Records from a collection
______

(** * forward-bot: a shallow embedding of the forwarding engine

    The development follows [message_forwarder.py] (class [MessageForwarder])
    and [core/config_manager.py] (class [ConfigManager]).

    - Python dictionaries are [gmap]s, the set of scheduled groups is a
      [gset]; a [defaultdict] lookup that is missing reads as its default.
    - Coroutines are run to completion against a deterministic transport
      stub; every observable effect (an awaited transport call, a sleep, a
      log record) is appended to a trace.
    - Exceptions are values of type [exn]; a call either returns or raises
      ([completion]). *)

From stdpp Require Import gmap strings list fin_maps sorting.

______

» **Exercise**
Each record must be copied out exactly and in full.

» **Result**
(** * forward-bot: a shallow embedding of the forwarding engine

    The development follows [message_forwarder.py] (class [MessageForwarder])
    and [core/config_manager.py] (class [ConfigManager]).

    - Python dictionaries are [gmap]s, the set of scheduled groups is a
      [gset]; a [defaultdict] lookup that is missing reads as its default.
    - Coroutines are run to completion against a deterministic transport
      stub; every observable effect (an awaited transport call, a sleep, a
      log record) is appended to a trace.
    - Exceptions are values of type [exn]; a call either returns or raises
      ([completion]). *)

From stdpp Require Import gmap strings list fin_maps sorting.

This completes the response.